- _Problem to work on_: Using the data that follows, say how many lines contain the word "reflexivity", giving the number by itself.

- _Supplied records_:
(** * MarkItWrite: dispatcher and writers, embedded in Rocq

    A shallow embedding of the Python package [markitwrite]:
    - [_base_writer.py]   : [WriteResult], [DocumentWriter.accepts]
    - [_markitwrite.py]   : the dispatcher [MarkItWrite]
    - [writers/_markdown_writer.py], [_docx_writer.py], [_pptx_writer.py]

    Conventions.
    - A Python [str] is a [string]: a sequence of characters with code
      points below 256.  [bytes] is a list of [byte].
    - Exceptions are values of [exn]; a call that may raise is a
      computation in [M], which threads the state and returns [exn + A].
    - Streams are seekable binary streams ([io.BytesIO], files opened
      for reading): a buffer and a read position, kept in a store
      indexed by addresses, so that two names of one stream share its
      position.
    - The file system, the text codec and the [mimetypes] tables are the
      operations of the class [Platform]; python-docx and python-pptx are
      the classes [DocxBackend] and [PptxBackend].  The writers are
      verified against these interfaces; [Ref] gives one instance of
      each, on which the model runs.
    - The [position], [size] and keyword dictionaries are records with
      one optional field per key that the code looks up, each of the
      documented type of its value, so that [int(...)] and [float(...)]
      succeed.  Priorities are rational numbers. *)

From Stdlib Require Import ZArith QArith String Ascii List Lia Bool.
From Stdlib Require Import Strings.Byte Sorting.Sorted Sorting.Permutation.
From Stdlib Require Import Structures.OrderedTypeEx.
From stdpp Require Import gmap strings list.
Import ListNotations.

Local Open Scope string_scope.

(* ================================================================== *)
(** * Python strings *)
(* ================================================================== *)

Module Py.

(** [str.lower()] on one character: A-Z, and the Latin-1 capitals
    U+00C0..U+00DE except the multiplication sign U+00D7. *)
Definition lower_char (c : ascii) : ascii :=
  let n := N_of_ascii c in
  if (((65 <=? n) && (n <=? 90)) ||
      ((192 <=? n) && (n <=? 222) && negb (n =? 215)))%N
  then ascii_of_N (n + 32)
  else c.

(** [s.lower()] *)
Fixpoint lower (s : string) : string :=
  match s with
  | EmptyString => EmptyString
  | String c s' => String (lower_char c) (lower s')
  end.

(** [s.startswith(p)] *)
Fixpoint startswith (s p : string) : bool :=
  match p, s with
  | EmptyString, _ => true
  | String _ _, EmptyString => false
  | String a p', String b s' => Ascii.eqb a b && startswith s' p'
  end.

(** truthiness of a [str] *)
Definition nonempty (s : string) : bool :=
  match s with EmptyString => false | String _ _ => true end.

(** truthiness of an [Optional[str]]: [None] and [""] are falsy *)
Definition truthy (o : option string) : bool :=
  match o with Some s => nonempty s | None => false end.

(** [x or d] for an optional string *)
Definition or_else (o : option string) (d : string) : string :=
  match o with
  | Some s => if nonempty s then s else d
  | None => d
  end.

(** [sub in s] *)
Fixpoint contains (s sub : string) : bool :=
  startswith s sub ||
  match s with
  | EmptyString => false
  | String _ s' => contains s' sub
  end.

(** [c.isspace()] for code points below 256: TAB..CR, FS..US, SPACE,
    NEL (U+0085) and NBSP (U+00A0). *)
Definition isspace (c : ascii) : bool :=
  let n := N_of_ascii c in
  (((9 <=? n) && (n <=? 13)) || ((28 <=? n) && (n <=? 32)) ||
   (n =? 133) || (n =? 160))%N.

(** [s.lstrip()] *)
Fixpoint lstrip (s : string) : string :=
  match s with
  | EmptyString => EmptyString
  | String c s' => if isspace c then lstrip s' else s
  end.

(** [s.rstrip()] *)
Fixpoint rstrip (s : string) : string :=
  match s with
  | EmptyString => EmptyString
  | String c s' =>
      match rstrip s' with
      | EmptyString => if isspace c then EmptyString else String c EmptyString
      | r => String c r
      end
  end.

(** [s.split("\n")]: never empty, one more piece than newlines *)
Fixpoint split_lines (s : string) : list string :=
  match s with
  | EmptyString => [EmptyString]
  | String c s' =>
      if Ascii.eqb c "010"%char then EmptyString :: split_lines s'
      else match split_lines s' with
           | l :: ls => String c l :: ls
           | [] => [String c EmptyString]
           end
  end.

(** [sep.join(l)] *)
Fixpoint join (sep : string) (l : list string) : string :=
  match l with
  | [] => EmptyString
  | [x] => x
  | x :: (_ :: _) as xs => x +:+ sep +:+ join sep xs
  end.

(** [s[n:]] and [s[:n]] for [0 <= n] *)
Fixpoint drop (n : nat) (s : string) : string :=
  match n, s with
  | O, _ => s
  | S _, EmptyString => EmptyString
  | S n', String _ s' => drop n' s'
  end.

Fixpoint take (n : nat) (s : string) : string :=
  match n, s with
  | O, _ => EmptyString
  | S _, EmptyString => EmptyString
  | S n', String c s' => String c (take n' s')
  end.

(** [s[i:i+1]] for [0 <= i] *)
Definition char_at (i : nat) (s : string) : string := take 1 (drop i s).

(** [s.rfind(c)] for a one-character [c]: the highest index, or [-1] *)
Fixpoint rfind_aux (c : ascii) (s : string) (i last : Z) : Z :=
  match s with
  | EmptyString => last
  | String a s' => rfind_aux c s' (i + 1) (if Ascii.eqb a c then i else last)
  end.

Definition rfind (c : ascii) (s : string) : Z := rfind_aux c s 0 (-1).

(** [lst.insert(i, x)] for [0 <= i]: past the end it appends *)
Fixpoint list_insert_at {A} (i : nat) (x : A) (l : list A) : list A :=
  match i, l with
  | O, _ => x :: l
  | S _, [] => [x]
  | S i', y :: l' => y :: list_insert_at i' x l'
  end.

(** ** [os.path] (POSIX flavour) *)

(** the [while] loop of [genericpath._splitext]: the first character of
    the file name that is not a dot decides that there is an extension *)
Fixpoint splitext_loop (fuel : nat) (p : string) (filenameIndex dotIndex : Z)
  : option (string * string) :=
  match fuel with
  | O => None
  | S fuel' =>
      if (filenameIndex <? dotIndex)%Z then
        if negb (String.eqb (char_at (Z.to_nat filenameIndex) p) ".")
        then Some (take (Z.to_nat dotIndex) p, drop (Z.to_nat dotIndex) p)
        else splitext_loop fuel' p (filenameIndex + 1) dotIndex
      else None
  end.

(** [os.path.splitext(p)] *)
Definition splitext (p : string) : string * string :=
  let sepIndex := rfind "/"%char p in
  let dotIndex := rfind "."%char p in
  if (dotIndex >? sepIndex)%Z then
    match splitext_loop (String.length p) p (sepIndex + 1) dotIndex with
    | Some r => r
    | None => (p, EmptyString)
    end
  else (p, EmptyString).
(** * Ekos scheduler: execution core of [Ekos::Scheduler]

    A shallow embedding of the scheduling and execution core found in the
    scheduler source ([Scheduler::start], [iterate], [runSchedulerIteration],
    [selectActiveJob], [checkStatus], [checkJobStageEplogue], [getNextAction],
    [findNextJob], [setCaptureStatus] and the functions they call), together with
    the properties of the specification that concern it.

    The scheduler object and its module state are one record that is threaded
    through a state monad.  A dereference of a null or dangling job pointer has
    no result.  Widgets are only read (they hold settings); painting, debug
    printing through [TEST_PRINT], the dawn/dusk and altitude caches and the
    captured-frames map do not influence the control flow embedded here and are
    left out.  DBus commands, emitted signals, notifications and log lines are
    recorded, in order, in a trace. *)

From stdpp Require Import base tactics option list strings pretty.
From Stdlib Require Import ZArith Lia.

Local Open Scope Z_scope.

(** ** Enumerations

    The enumerations are declared in headers that are not among the sources.
    Their enumerators are the ones the scheduler names; where the scheduler
    compares enumerators with [<] or [<=], a rank records the declaration order
    the comparison relies on. *)

(** [SchedulerJobStatus]; the enumerators are listed in declaration order, which
    the code relies on in [getState() <= SCHEDJOB_BUSY] and
    [SCHEDJOB_ERROR <= getState()]. *)
Inductive SchedulerJobStatus : Type :=
  | SCHEDJOB_IDLE | SCHEDJOB_EVALUATION | SCHEDJOB_SCHEDULED | SCHEDJOB_BUSY
  | SCHEDJOB_ERROR | SCHEDJOB_ABORTED | SCHEDJOB_INVALID | SCHEDJOB_COMPLETE.

Definition status_rank (st : SchedulerJobStatus) : Z :=
  match st with
  | SCHEDJOB_IDLE => 0 | SCHEDJOB_EVALUATION => 1 | SCHEDJOB_SCHEDULED => 2
  | SCHEDJOB_BUSY => 3 | SCHEDJOB_ERROR => 4 | SCHEDJOB_ABORTED => 5
  | SCHEDJOB_INVALID => 6 | SCHEDJOB_COMPLETE => 7
  end.

Inductive SchedulerJobStage : Type :=
  | SCHEDSTAGE_IDLE | SCHEDSTAGE_SLEWING | SCHEDSTAGE_SLEW_COMPLETE
  | SCHEDSTAGE_FOCUSING | SCHEDSTAGE_FOCUS_COMPLETE
  | SCHEDSTAGE_ALIGNING | SCHEDSTAGE_ALIGN_COMPLETE
  | SCHEDSTAGE_RESLEWING | SCHEDSTAGE_RESLEWING_COMPLETE
  | SCHEDSTAGE_POSTALIGN_FOCUSING | SCHEDSTAGE_POSTALIGN_FOCUSING_COMPLETE
  | SCHEDSTAGE_GUIDING | SCHEDSTAGE_GUIDING_COMPLETE
  | SCHEDSTAGE_CAPTURING.

(** [CompletionCondition].  A C++ enumeration object can hold a value that names
    none of its enumerators; [FINISH_UNDEFINED] stands for any such value.  It is
    what the last branch of [findNextJob] is written for. *)
Inductive CompletionCondition : Type :=
  | FINISH_SEQUENCE | FINISH_REPEAT | FINISH_LOOP | FINISH_AT | FINISH_UNDEFINED.

Inductive SchedulerState : Type :=
  | SCHEDULER_IDLE | SCHEDULER_STARTUP | SCHEDULER_RUNNING | SCHEDULER_PAUSED
  | SCHEDULER_SHUTDOWN | SCHEDULER_ABORTED | SCHEDULER_LOADING.

Inductive SchedulerTimerState : Type :=
  | RUN_WAKEUP | RUN_SCHEDULER | RUN_JOBCHECK | RUN_SHUTDOWN | RUN_NOTHING.

(** [StartupState], in declaration order ([> STARTUP_SCRIPT], [< STARTUP_ERROR]). *)
Inductive StartupState : Type :=
  | STARTUP_IDLE | STARTUP_SCRIPT | STARTUP_UNPARK_DOME | STARTUP_UNPARK_MOUNT
  | STARTUP_UNPARK_CAP | STARTUP_ERROR | STARTUP_COMPLETE.

Definition startup_rank (st : StartupState) : Z :=
  match st with
  | STARTUP_IDLE => 0 | STARTUP_SCRIPT => 1 | STARTUP_UNPARK_DOME => 2
  | STARTUP_UNPARK_MOUNT => 3 | STARTUP_UNPARK_CAP => 4 | STARTUP_ERROR => 5
  | STARTUP_COMPLETE => 6
  end.

(** [ShutdownState]: the scheduler only tells idle, in progress, failed and done
    apart ([> SHUTDOWN_IDLE]). *)
Inductive ShutdownState : Type :=
  | SHUTDOWN_IDLE | SHUTDOWN_IN_PROGRESS | SHUTDOWN_ERROR | SHUTDOWN_COMPLETE.

Inductive ParkWaitState : Type := PARKWAIT_IDLE | PARKWAIT_PARK | PARKWAIT_OTHER.
Inductive EkosState : Type := EKOS_IDLE | EKOS_STOPPING | EKOS_OTHER.
Inductive INDIState : Type := INDI_IDLE | INDI_OTHER.

Inductive CaptureState : Type :=
  | CAPTURE_IDLE | CAPTURE_PROGRESS | CAPTURE_ABORTED | CAPTURE_COMPLETE
  | CAPTURE_IMAGE_RECEIVED | CAPTURE_OTHER.
Inductive AlignState : Type := ALIGN_IDLE | ALIGN_OTHER.
Inductive FocusState : Type := FOCUS_IDLE | FOCUS_WAITING | FOCUS_OTHER.
Inductive GuideState : Type :=
  | GUIDE_IDLE | GUIDE_ABORTED | GUIDE_CONNECTED | GUIDE_DISCONNECTED
  | GUIDE_GUIDING | GUIDE_CALIBRATION_ERROR | GUIDE_DITHERING_ERROR | GUIDE_OTHER.
Inductive UploadMode : Type := UPLOAD_CLIENT | UPLOAD_LOCAL | UPLOAD_BOTH.

#[global] Instance SchedulerJobStatus_eq_dec : EqDecision SchedulerJobStatus.
Proof. solve_decision. Defined.
#[global] Instance SchedulerJobStage_eq_dec : EqDecision SchedulerJobStage.
Proof. solve_decision. Defined.
#[global] Instance CompletionCondition_eq_dec : EqDecision CompletionCondition.
Proof. solve_decision. Defined.
#[global] Instance SchedulerState_eq_dec : EqDecision SchedulerState.
Proof. solve_decision. Defined.
#[global] Instance SchedulerTimerState_eq_dec : EqDecision SchedulerTimerState.
Proof. solve_decision. Defined.
#[global] Instance StartupState_eq_dec : EqDecision StartupState.
Proof. solve_decision. Defined.
#[global] Instance ShutdownState_eq_dec : EqDecision ShutdownState.
Proof. solve_decision. Defined.
#[global] Instance ParkWaitState_eq_dec : EqDecision ParkWaitState.
Proof. solve_decision. Defined.
#[global] Instance EkosState_eq_dec : EqDecision EkosState.
Proof. solve_decision. Defined.
#[global] Instance CaptureState_eq_dec : EqDecision CaptureState.
Proof. solve_decision. Defined.
#[global] Instance AlignState_eq_dec : EqDecision AlignState.
Proof. solve_decision. Defined.
#[global] Instance FocusState_eq_dec : EqDecision FocusState.
Proof. solve_decision. Defined.
#[global] Instance GuideState_eq_dec : EqDecision GuideState.
Proof. solve_decision. Defined.
#[global] Instance UploadMode_eq_dec : EqDecision UploadMode.
Proof. solve_decision. Defined.
(** X16. [end_meeting_gracefully] for a meeting without active conversation
    returns the error and changes nothing. Otherwise it returns the analysis
    of the history as it stands after the closing message, which is appended
    (and the background analysis spawned) only when the conversation was not
    completed yet; the meeting is then no longer registered, the other
    meetings are, and a message for it gets no reply any more. *)
Theorem end_meeting_closes
    (generate_next_question : list Message → list string → option (gmap string string) → string)
    (Analysis : Type)
    (analyze_conversation : list Message → option (gmap string string) → Analysis)
    now mid (o : AIMeetingOrchestrator) :
  let ended := end_meeting_gracefully Analysis analyze_conversation now mid o in
  (active_conversations o !! mid = None
   → ended = (inl "No active conversation found", o, []))
  ∧ ∀ conversation, active_conversations o !! mid = Some conversation →
      let closing := {| speaker := "ai"; message := completion_message;
                        timestamp := now; speaker_id := None |} in
      let history := if bool_decide (state conversation = COMPLETED)
                     then conversation_history conversation
                     else conversation_history conversation ++ [closing] in
      ended.1.1 = inr (analyze_conversation history (lead_data conversation))
      ∧ ended.2 = (if bool_decide (state conversation = COMPLETED) then []
                   else [DbConversationEvent (orchestrator.meeting_id conversation) closing;
                         AnalysisSpawned (orchestrator.meeting_id conversation)])
      ∧ active_conversations ended.1.2 !! mid = None
      ∧ (∀ other, other ≠ mid →
           active_conversations ended.1.2 !! other = active_conversations o !! other)
      ∧ ∀ alive text_to_speech later rid user_message uid m,
          process_user_message generate_next_question alive text_to_speech
            later mid rid user_message uid ended.1.2 m
          = Some (None, ended.1.2, m, []).
Proof.
  intros ended. subst ended. unfold end_meeting_gracefully. split.
  - by intros ->.
  - intros conversation Hc. cbv zeta. rewrite Hc.
    assert (Hgone : ∀ o0, o0 = set_conversations (delete mid (active_conversations o)) o →
              active_conversations o0 !! mid = None
              ∧ (∀ other, other ≠ mid →
                   active_conversations o0 !! other = active_conversations o !! other)).
    { intros o0 ->. simpl. split; [apply lookup_delete_eq |].
      intros other Hother. by apply lookup_delete_ne. }
    case_bool_decide as Hst; cbn.
    all: destruct (Hgone _ eq_refl) as (Hnone & Hothers).
    all: repeat split; try done.
    all: intros; unfold process_user_message; cbn; by rewrite lookup_delete_eq.
Qed.

(** * Properties of the receive loop of the endpoint *)

Section Receive.

Variable generate_next_question :
  list Message → list string → option (gmap string string) → string.
Variable alive : nat → bool.
Variable text_to_speech : string → Speech.
Variable meeting_of_room : string → option string.

Lemma signaling_is_not_voice ty :
  is_signaling ty = true → bool_decide (ty = Some "voice_activity") = false.
Proof.
  unfold is_signaling. intros H. apply bool_decide_eq_false. intros ->.
  vm_compute in H. discriminate H.
Qed.

(** X17. An [offer], [answer] or [ice] frame that names a target user is
    dropped: nothing is sent to the target or to anybody else, nothing
    changes, and the loop goes on. *)
Theorem targeted_frames_are_dropped now rid uid ptype ty to_user is_active text o m :
  is_signaling ty = true → truthy to_user = true →
  receive generate_next_question alive text_to_speech meeting_of_room
      now rid uid ptype (Frame ty to_user is_active text) o m = Some (true, o, m, []).
Proof.
  intros Hty Hto. unfold endpoint.receive.
  by rewrite (signaling_is_not_voice ty Hty), Hty, Hto.
Qed.

(** X18. A turn of the receive loop always returns, and the loop goes on
    exactly when a frame was received. The orchestrator is reached only by
    the conversation message of a human in a room that has a meeting: for a
    frame of the agent, in a room without meeting, or for any other frame,
    the orchestrator is left as it is. *)
Theorem receive_reaches_orchestrator_for_humans now rid uid ptype inbound o m :
  ∃ goes_on o' m' eff,
    receive generate_next_question alive text_to_speech meeting_of_room
      now rid uid ptype inbound o m = Some (goes_on, o', m', eff)
    ∧ (goes_on = true ↔ ∃ ty to_user is_active text, inbound = Frame ty to_user is_active text)
    ∧ ((ptype = AI ∨ meeting_of_room rid = None
        ∨ ∀ to_user is_active text,
            inbound ≠ Frame (Some "conversation_message") to_user is_active text) →
       o' = o).
Proof.
  assert (Hb : ∀ ty from excl m0, ∃ m1 ev1,
            broadcast_to_room alive (enough_fuel m0) now rid ty from excl m0 = Some (m1, ev1)).
  { intros ty from excl m0.
    destruct (broadcast_with_fuel_returns alive (enough_fuel m0) now rid ty from excl m0)
      as [[m1 ev1] H1]; [unfold enough_fuel; lia | eauto]. }
  unfold endpoint.receive.
  destruct inbound as [| | ty to_user is_active text].
  1,2: destruct (leave_returns alive (enough_fuel m) now uid m) as [[[b m'] ev] Hl];
    [unfold enough_fuel; lia |]; rewrite Hl; simpl;
    eexists _, _, _, _; (split; [reflexivity |]); split; [| done];
    split; [done | intros (? & ? & ? & ? & ?); done].
  assert (Hframe : true = true ↔ ∃ ty0 to0 act0 text0,
            Frame ty to_user is_active text = Frame ty0 to0 act0 text0)
    by (split; [eauto 10 | done]).
  case_bool_decide as Hvoice.
  { destruct (voice_returns alive (enough_fuel m) now uid is_active m) as [[m' ev] Hv];
      [unfold enough_fuel; lia |].
    rewrite Hv. simpl. eexists _, _, _, _. split; [reflexivity |]. by split. }
  destruct (is_signaling ty) eqn:Hsig.
  { destruct (truthy to_user).
    - eexists _, _, _, _. split; [reflexivity |]. by split.
    - destruct (Hb (default EmptyString ty) (Some uid) (Some uid) m) as (m' & ev & ->).
      simpl. eexists _, _, _, _. split; [reflexivity |]. by split. }
  case_bool_decide as Hconv.
  - destruct (Hb "conversation_message" (Some uid) (Some uid) m) as (m1 & ev1 & ->). simpl.
    destruct ptype.
    + destruct (meeting_of_room rid) as [mid|] eqn:Hmeet.
      * destruct (active_conversations o !! mid) as [conversation|] eqn:Hc.
        -- destruct (process_user_message_known generate_next_question alive text_to_speech
                       now mid rid text uid o m1 conversation Hc) as (o' & m' & eff & -> & _).
           simpl. eexists _, _, _, _. split; [reflexivity |]. split; [done |].
           intros [? | [? | Hnot]]; [done | done |]. subst ty.
           by destruct (Hnot to_user is_active text).
        -- unfold process_user_message. rewrite Hc. simpl.
           eexists _, _, _, _. split; [reflexivity |]. by split.
      * eexists _, _, _, _. split; [reflexivity |]. by split.
    + eexists _, _, _, _. split; [reflexivity |]. by split.
  - destruct (Hb (default EmptyString ty) (Some uid) (Some uid) m) as (m' & ev & ->).
    simpl. eexists _, _, _, _. split; [reflexivity |]. by split.
Qed.

Lemma leave_each_events (P : Event → Prop) leave uids :
  (∀ u m b m' ev, leave u m = Some (b, m', ev) → Forall P ev) →
  ∀ m m' ev, leave_each leave uids m = Some (m', ev) → Forall P ev.
Proof.
  intros Hleave. induction uids as [|u us IH]; intros m m' ev H; simpl in H.
  - by simplify_eq.
  - destruct (leave u m) as [[[b m1] ev1]|] eqn:H1; [| done].
    destruct (leave_each leave us m1) as [[m2 ev2]|] eqn:H2; [| done].
    simplify_eq. apply Forall_app. split; [by eapply Hleave | by eapply IH].
Qed.

Lemma broadcast_events (P : Event → Prop) leave rid ty from excl m m' ev :
  (∀ u m b m' ev, leave u m = Some (b, m', ev) → Forall P ev) →
  (∀ ws, P (SendText ws ty from)) →
  _broadcast_to_room alive leave rid ty from excl m = Some (m', ev) → Forall P ev.
Proof.
  intros Hleave Hsend H. unfold _broadcast_to_room in H.
  destruct (meeting_rooms m !! rid) as [r|]; [| by simplify_eq].
  destruct (leave_each _ _ _) as [[m2 ev2]|] eqn:Heach; [| done].
  simplify_eq. apply Forall_app. split.
  - apply Forall_fmap, Forall_forall. intros p _. apply Hsend.
  - by eapply leave_each_events.
Qed.

Lemma cleanup_events rid m : Forall leave_event (_cleanup_room rid m).2.
Proof.
  unfold _cleanup_room. destruct (bool_decide _); simpl; [| done].
  constructor; [| done]. right; right; eauto.
Qed.

(** A leave hands out nothing but leave events, nested leaves included. *)
Lemma leave_events fuel now :
  ∀ uid m b m' ev,
    leave_meeting_room alive fuel now uid m = Some (b, m', ev) → Forall leave_event ev.
Proof.
  induction fuel as [|fuel IH]; intros uid m b m' ev H; simpl in H; [done |].
  destruct (participant_to_room m !! uid) as [rid|]; [| by simplify_eq].
  destruct (meeting_rooms m !! rid) as [room|]; [| by simplify_eq].
  destruct (remove_participant uid room) as [[] room1]; [| by simplify_eq].
  destruct (_broadcast_to_room _ _ _ _ _ _ _) as [[m2 ev2]|] eqn:Hb; [| done].
  apply (broadcast_events leave_event) in Hb;
    [| exact IH | intros ws; right; left; eauto].
  assert (Hshape : ∀ ev3, Forall leave_event ev3 →
            Forall leave_event (DbParticipantLeft rid uid :: ev2 ++ ev3)).
  { intros ev3 H3. constructor; [left; eauto |]. by apply Forall_app. }
  destruct (meeting_rooms m2 !! rid) as [r2|].
  - destruct (should_cleanup now r2).
    + pose proof (cleanup_events rid m2) as Hcl.
      destruct (_cleanup_room rid m2) as [m3 ev3].
      simplify_eq. by apply Hshape.
    + simplify_eq. by apply Hshape.
  - simplify_eq. by apply Hshape.
Qed.

(** X19. When the connection is lost, or a text arrives that is not a
    frame, the loop ends with a leave and with nothing else: the manager and
    the events the turn hands out are exactly those of
    [leave_meeting_room] for the participant, and those events are the
    records and [participant_left] announcements of leaves and the
    cancelling of tasks. No error frame is sent back, no socket is closed,
    the orchestrator is not told, the manager has only been taken away from,
    and the participant is no longer mapped to a room that holds it. *)
Theorem bad_input_ends_with_leave now rid uid ptype inbound o m :
  inbound = Disconnected ∨ inbound = Malformed →
  ∃ b m' ev,
    leave_meeting_room alive (enough_fuel m) now uid m = Some (b, m', ev)
    ∧ receive generate_next_question alive text_to_speech meeting_of_room
        now rid uid ptype inbound o m
      = Some (false, o, m', (λ e, Orchestrated (RoomEvent e)) <$> ev)
    ∧ Forall leave_event ev
    ∧ (∀ ws ty from, SendText ws ty from ∈ ev → ty = "participant_left")
    ∧ (∀ ws reason, Close ws reason ∉ ev)
    ∧ manager_le m' m
    ∧ ¬ seated m' uid.
Proof.
  intros Hin.
  destruct (leave_returns alive (enough_fuel m) now uid m) as [[[b m'] ev] Hl];
    [unfold enough_fuel; lia |].
  pose proof (leave_events _ _ _ _ _ _ _ Hl) as Hev.
  exists b, m', ev. split; [exact Hl |]. split.
  { unfold endpoint.receive. destruct Hin as [-> | ->]; by rewrite Hl. }
  split; [exact Hev |]. rewrite Forall_forall in Hev. split; [| split].
  - intros ws ty from He.
    destruct (Hev _ He) as [(? & ? & ?) | [(? & ? & ?) | (? & ?)]]; by simplify_eq.
  - intros ws reason He.
    destruct (Hev _ He) as [(? & ? & ?) | [(? & ? & ?) | (? & ?)]]; by simplify_eq.
  - split; [eapply shrinks_le, leave_shrinks, Hl |].
    by eapply leave_unseats.
Qed.

End Receive.

Lemma targeted_frames_are_dropped_witness :
  receive follow_up all_alive no_speech (λ _, Some "M1") 9%Z "R1" "U1" HUMAN
    (Frame (Some "offer") (Some "U2") false EmptyString) new_orchestrator manager_R1_full
  = Some (true, new_orchestrator, manager_R1_full, []).
Proof.
  apply (targeted_frames_are_dropped follow_up all_alive no_speech (λ _, Some "M1")
           9%Z "R1" "U1" HUMAN (Some "offer") (Some "U2") false EmptyString
           new_orchestrator manager_R1_full); reflexivity.
Defined.

Lemma bad_input_ends_with_leave_witness :
  ∃ b m' ev,
    leave_meeting_room all_alive (enough_fuel manager_R1_full) 9%Z "U1" manager_R1_full
    = Some (b, m', ev)
    ∧ receive follow_up all_alive no_speech (λ _, Some "M1") 9%Z "R1" "U1" HUMAN
        Malformed new_orchestrator manager_R1_full
      = Some (false, new_orchestrator, m', (λ e, Orchestrated (RoomEvent e)) <$> ev)
    ∧ Forall leave_event ev
    ∧ (∀ ws ty from, SendText ws ty from ∈ ev → ty = "participant_left")
    ∧ (∀ ws reason, Close ws reason ∉ ev)
    ∧ manager_le m' manager_R1_full
    ∧ ¬ seated m' "U1".
Proof.
  apply (bad_input_ends_with_leave follow_up all_alive no_speech (λ _, Some "M1")
           9%Z "R1" "U1" HUMAN Malformed new_orchestrator manager_R1_full).
  by right.
Defined.

(** * The agent's mark on a room, ids, and the opening *)

Lemma set_voice_activity_ai now uid a (r : MeetingRoom) :
  ai_participant (set_voice_activity now uid a r) = ai_participant r.
Proof.
  unfold set_voice_activity. destruct (participants r !! uid); [| done].
  destruct a; [done |]. by destruct (active_speakers _).
Qed.

Lemma room_after_join_ai now uid ws ptype org (room : MeetingRoom) :
  is_Some (ai_participant room) →
  is_Some (ai_participant (room_after_join now uid ws ptype org room)).
Proof. unfold room_after_join. destruct (bool_decide _); simpl; eauto. Qed.

Lemma shrinks_keep_ai m m' rid r' :
  rtc shrink_step m m' → meeting_rooms m' !! rid = Some r' →
  ∃ r, meeting_rooms m !! rid = Some r ∧ ai_participant r' = ai_participant r.
Proof.
  intros Hsh Hr'. apply shrinks_le in Hsh as (Hrooms & _).
  destruct (Hrooms rid r' Hr') as (r & Hr & _ & _ & _ & _ & Hai & _). eauto.
Qed.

- _Response to the task_: 10